The past five years have belonged to the public cloud. IT departments have, at times, looked on in horror as business managers outsourced next generation applications and resource requirements to the likes of Amazon, Dropbox and others that can seemingly provide agile solutions, more rapidly and at better cost points. The public cloud, seen as a place of possibilities and easy answers, is taking all the glory; by contrast, the IT department has looked increasingly rigid, slow and obstructive in comparison. Not surprisingly, some have mooted the imminent demise of IT departments and described a future in which IT resources are solely delivered as-a-service via public clouds.
But is it really that black and white – and is this the future we really want? Isn’t it actually the case that businesses depend on their IT departments for vital considerations such as governance, security and performance – and, in a world of proliferating options (internal and external), need their expertise in brokering the best solutions that will enable them to drive the business acceleration that they are looking for?
It is time for the IT department to take a stand; to fight back and compete – to show that it recognises that it is no longer a monopoly, and to transform itself accordingly, with a focus on innovation, service-orientation and agility. Why? Because their businesses need them to.
Giving the business what it needs
But how can the IT Department achieve this transformation, assemble that range of options – and reaffirm its relevance? These challenges may seem daunting, but the Hybrid Cloud offers a path to renewed relevance: a means of reasserting the central importance of IT and once again proving its strategic value to the business.
The reason is simple: hybrid cloud solves the business problems of IT consumers within the business. Why? At present, the battle between IT departments and their public cloud competitors is being fought at the workload level: if a business user finds that a public cloud provider can answer his or her workload requirements more quickly, cheaply and flexibly than in-house IT, they will go to that provider. There is no inherent loyalty to the IT department: the loyalty lies instead with the business and, fundamentally, with getting the job done – hence the growth of ‘shadow IT’.

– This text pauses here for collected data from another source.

(** Rounding of a mantissa that carries enough digits, with any
    location. *)
Lemma round_loc_R (m e : Z) (l : location) (v : R) :
  (0 <= m)%Z -> located m e l v -> v < bpow 100 ->
  (e <= fexp prec emax (Zdigits2 m + e))%Z ->
  rounds_to (binary_round_aux prec emax false m e l) v.
Proof.
  intros Hm Hloc Hv Hfexp.
  set (z := binary_round_aux prec emax false m e l).
  pose proof (bpow_pos e) as Hbe.
  assert (Hm0 : 0 <= IZR m) by (apply IZR_le; lia).
  assert (Hvm : IZR m * bpow e <= v < IZR (m + 1) * bpow e).
  { destruct l; cbn [located] in Hloc.
    - rewrite Hloc, plus_IZR. nra.
    - lra. }
  set (d := Zdigits2 m) in *.
  assert (Hd0 : (0 <= d)%Z) by apply Zdigits2_nonneg.
  assert (Hde : (0 < m)%Z -> bpow (d - 1 + e) <= v /\ (d - 1 + e < 100)%Z).
  { intros Hpos. pose proof (IZR_pow2_le_digits m Hpos) as Hdig. fold d in Hdig.
    assert (bpow (d - 1 + e) <= v) by (rewrite bpow_add; nra).
    split; [assumption|]. apply bpow_lt_inv. lra. }
  set (n := round_shift m e).
  assert (En : (e + n)%Z = fexp prec emax (d + e)).
  { unfold n, round_shift. fold d. lia. }
  assert (Hcase : ((0 < m)%Z /\ (e + n = d + e - prec)%Z) \/ (e + n)%Z = emin prec emax).
  { rewrite En. unfold fexp. change IntDef.Z.max with Z.max. change IntDef.Z.sub with Z.sub.
    destruct (Z.eq_dec m 0%Z) as [->|Hne].
    - right. revert Hfexp. unfold d, fexp. change (Zdigits2 0) with 0%Z.
      change IntDef.Z.max with Z.max. change IntDef.Z.sub with Z.sub.
      change prec with 24%Z. lia.
    - destruct (Z.max_spec (d + e - prec) (emin prec emax)) as [[_ ->]|[_ ->]];
        [now right|left; split; [lia|reflexivity]]. }
  assert (Hov : (e + n < emax - prec)%Z).
  { destruct Hcase as [[Hpos ->]| ->].
    - destruct (Hde Hpos) as [_ H]. unfold prec, emax, F32.prec, F32.emax. lia.
    - reflexivity. }
  destruct (round_aux_Z m e l Hm Hov) as (m1 & Hrange & Hexact & Hrep).
  fold n in Hrange, Hexact, Hrep. fold z in Hrep.
  apply represents_F2R in Hrep. destruct Hrep as [Hfin HF].
  pose proof (first_shift_bounds m e Hm) as (Hn0 & _ & _). fold n in Hn0.
  assert (Hpow : (0 < 2 ^ n)%Z) by (apply Z.pow_pos_nonneg; lia).
  assert (Hgrid : bpow (e + n) = IZR (2 ^ n) * bpow e).
  { rewrite Z.add_comm, bpow_add, bpow_IZR by assumption. reflexivity. }
  assert (Hq : (m / 2 ^ n * 2 ^ n <= m /\ m + 1 <= (m / 2 ^ n + 1) * 2 ^ n)%Z).
  { Z.div_mod_to_equations. nia. }
  assert (Hulp : bpow (e + n) <= v * bpow (-23) + bpow (-149)).
  { pose proof (bpow_pos (-23)). pose proof (bpow_pos (-149)).
    assert (0 <= v) by nra.
    destruct Hcase as [[Hpos ->]| ->].
    - destruct (Hde Hpos) as [Hlow _].
      replace (d + e - prec)%Z with ((d - 1 + e) + (-23))%Z
        by (unfold prec, F32.prec; lia).
      rewrite bpow_add. nra.
    - change (emin prec emax) with (-149)%Z. nra. }
  set (f := (m / 2 ^ n)%Z) in *.
  assert (Hm1r : IZR f <= IZR m1 <= IZR f + 1).
  { split; [apply IZR_le; lia|]. rewrite <- plus_IZR. apply IZR_le. lia. }
  assert (Hp2 : 0 < IZR (2 ^ n)) by (apply IZR_lt; lia).
  assert (Hvf : IZR f * bpow (e + n) <= v <= (IZR f + 1) * bpow (e + n)).
  { rewrite Hgrid. destruct Hq as [Hq1 Hq2].
    assert (Hq1' : IZR f * IZR (2 ^ n) <= IZR m).
    { rewrite <- mult_IZR. apply IZR_le. exact Hq1. }
    assert (Hq2' : IZR (m + 1) <= (IZR f + 1) * IZR (2 ^ n)).
    { replace (IZR f + 1) with (IZR (f + 1)) by (rewrite plus_IZR; reflexivity).
      rewrite <- mult_IZR. apply IZR_le. exact Hq2. }
    split.
    - apply Rle_trans with (IZR m * bpow e); [|lra].
      rewrite <- Rmult_assoc. apply Rmult_le_compat_r; lra.
    - apply Rle_trans with (IZR (m + 1) * bpow e); [lra|].
      rewrite <- Rmult_assoc. apply Rmult_le_compat_r; lra. }
  pose proof (bpow_pos (e + n)) as Hben.
  repeat split.
  - exact Hfin.
  - rewrite HF. apply Rle_trans with (bpow (e + n)); [|exact Hulp].
    apply Rabs_le.
    assert (IZR f * bpow (e + n) <= IZR m1 * bpow (e + n) <= (IZR f + 1) * bpow (e + n)).
    { split; apply Rmult_le_compat_r; lra. }
    replace ((IZR f + 1) * bpow (e + n)) with (IZR f * bpow (e + n) + bpow (e + n)) in * by ring.
    lra.
  - intros Hv0. rewrite HF.
    assert (Em : m = 0%Z).
    { destruct (Z.eq_dec m 0%Z) as [|Hne]; [assumption|exfalso].
      assert (1 <= IZR m) by (apply IZR_le; lia). nra. }
    assert (El : l = loc_Exact).
    { destruct l; [reflexivity|exfalso]. cbn [located] in Hloc. nra. }
    rewrite (Hexact El); [|rewrite Em; apply Z.mod_0_l; lia].
    unfold f. rewrite Em, Z.div_0_l by lia. lra.
  - intros Mb Eb HMb HEb Hle.
    assert (HEn : (e + n <= Eb)%Z).
    { destruct Hcase as [[Hpos E] | E]; [|lia].
      destruct (Hde Hpos) as [Hlow _].
      destruct (Z.le_gt_cases (e + n) Eb) as [|Hgt]; [assumption|exfalso].
      assert (IZR (Zpos Mb) * bpow Eb < bpow (d - 1 + e)); [|lra].
      apply Rlt_le_trans with (bpow (Eb + prec)).
      - rewrite Z.add_comm, bpow_add, <- (bpow_IZR prec) by (unfold prec, F32.prec; lia).
        pose proof (bpow_pos Eb). apply IZR_lt in HMb. nra.
      - apply bpow_le. lia. }
    set (K := (Zpos Mb * 2 ^ (Eb - (e + n)))%Z).
    assert (HB : IZR (Zpos Mb) * bpow Eb = IZR K * bpow (e + n)).
    { unfold K. rewrite mult_IZR, bpow_IZR by lia.
      rewrite Rmult_assoc, <- bpow_add. do 2 f_equal. lia. }
    rewrite HB in Hle |- *. rewrite HF.
    assert (Hm1K : (m1 <= K)%Z).
    { destruct l as [|c].
      - cbn [located] in Hloc.
        assert (HmK : (m <= K * 2 ^ n)%Z).
        { apply le_IZR. rewrite mult_IZR. rewrite Hgrid in Hle. nra. }
        destruct (Z.eq_dec (m mod 2 ^ n)%Z 0%Z) as [Hmod|Hmod].
        + rewrite (Hexact eq_refl Hmod). apply Z.div_le_upper_bound; lia.
        + assert (f < K)%Z; [|lia].
          apply Z.div_lt_upper_bound; [lia|].
          assert (m <> K * 2 ^ n)%Z; [|lia].
          intros EK. apply Hmod. rewrite EK. apply Z.mod_mul. lia.
      - cbn [located] in Hloc.
        assert (HmK : (m < K * 2 ^ n)%Z).
        { apply lt_IZR. rewrite mult_IZR. rewrite Hgrid in Hle. nra. }
        assert (f < K)%Z; [|lia].
        apply Z.div_lt_upper_bound; [lia|]. lia. }
    apply IZR_le in Hm1K. apply Rmult_le_compat_r; lra.
Qed.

IT needs to earn its own loyalty by offering a more attractive proposition to its clients and hybrid cloud allows them to do this. Hybrid cloud allows workloads and applications to be delivered over the most suitable mechanism for each specific workload instance – whether that is over private or public infrastructure and software. Rather than limiting businesses to an either/or model, hybrid is platform agnostic, allowing IT to manage and orchestrate the best solutions according to the specific workload requirement each and every time.
This is a claim that no public cloud provider can make and it is a competitive differentiator that IT departments should be shouting from the rooftops. Companies want to make the right decisions when it comes to the complicated and careful considerations of how to manage their workloads and how best to provision business-enabling IT. These decisions need to be based on the right range of options, not purely on expediency, and IT is clearly best-placed to provide that level of consultation. Every workload has its place in the private/public/on-premise mix and it the IT department’s natural job to broker the right solution for each case.
Getting hybrid right
While the hybrid cloud offers IT departments a powerful weapon in the battle against shadow IT, success is by no means automatically guaranteed: IT departments need to adapt to today’s post-monopoly reality and deliver hybrid cloud in a highly user-friendly way.
What exactly do we mean by this?
Well, in the past IT had the luxury of being able to deliver services in whatever way they saw fit, with their clients something of a captive audience. Today, if a business user has difficulty using an IT-delivered service (either due to the time it takes to provision or the inherent clumsiness of the user interface) they can easily find a third-party alternative that meets their needs. Shadow IT therefore puts the onus on the IT department to become much more service-driven and to provide its customers within the business with agile services that are easy to use and as quick to provision as competing public cloud services. The end-user experience is key.
In this respect, the challenge for IT departments is to balance their traditional (and still essential) concerns around security, performance, economics and compliance with this need to deliver genuine agility in IT service provision, and be seen as a facilitator of business enablement. If the user experience is seamless, business users will quickly warm to it. A hybrid cloud is not, after-all, simply the co existence of a public and a private cloud at the same business: it is the integrated management and orchestration of both types of cloud by the IT department for the benefit of the wider organisation.
Let the fight back begin
By answering the business imperatives of their clients, IT departments will become more competitive and naturally focused on seeking out excellence in service delivery. Even better, hybrid cloud will help IT teams to select the right options for their internal customers – and the right balance of security, performance and economic efficiency for each use-case. This is what their clients are crying out for: in a recent survey, Line of Business managers stated that they would prefer their IT departments to broker all services for them, by a margin of nearly three to one1.
A competitive IT department that seeks out excellence in service delivery will help its business – and find its own path to redemption. These teams are well-placed to bring much-needed balance to the cloud conversation; to deliver the answers and options that their businesses are looking for; and to show why well-run hybrid clouds will become the default future choice for many. It is time for the IT department to stand up and be counted, to have confidence in what it does and in what it can be.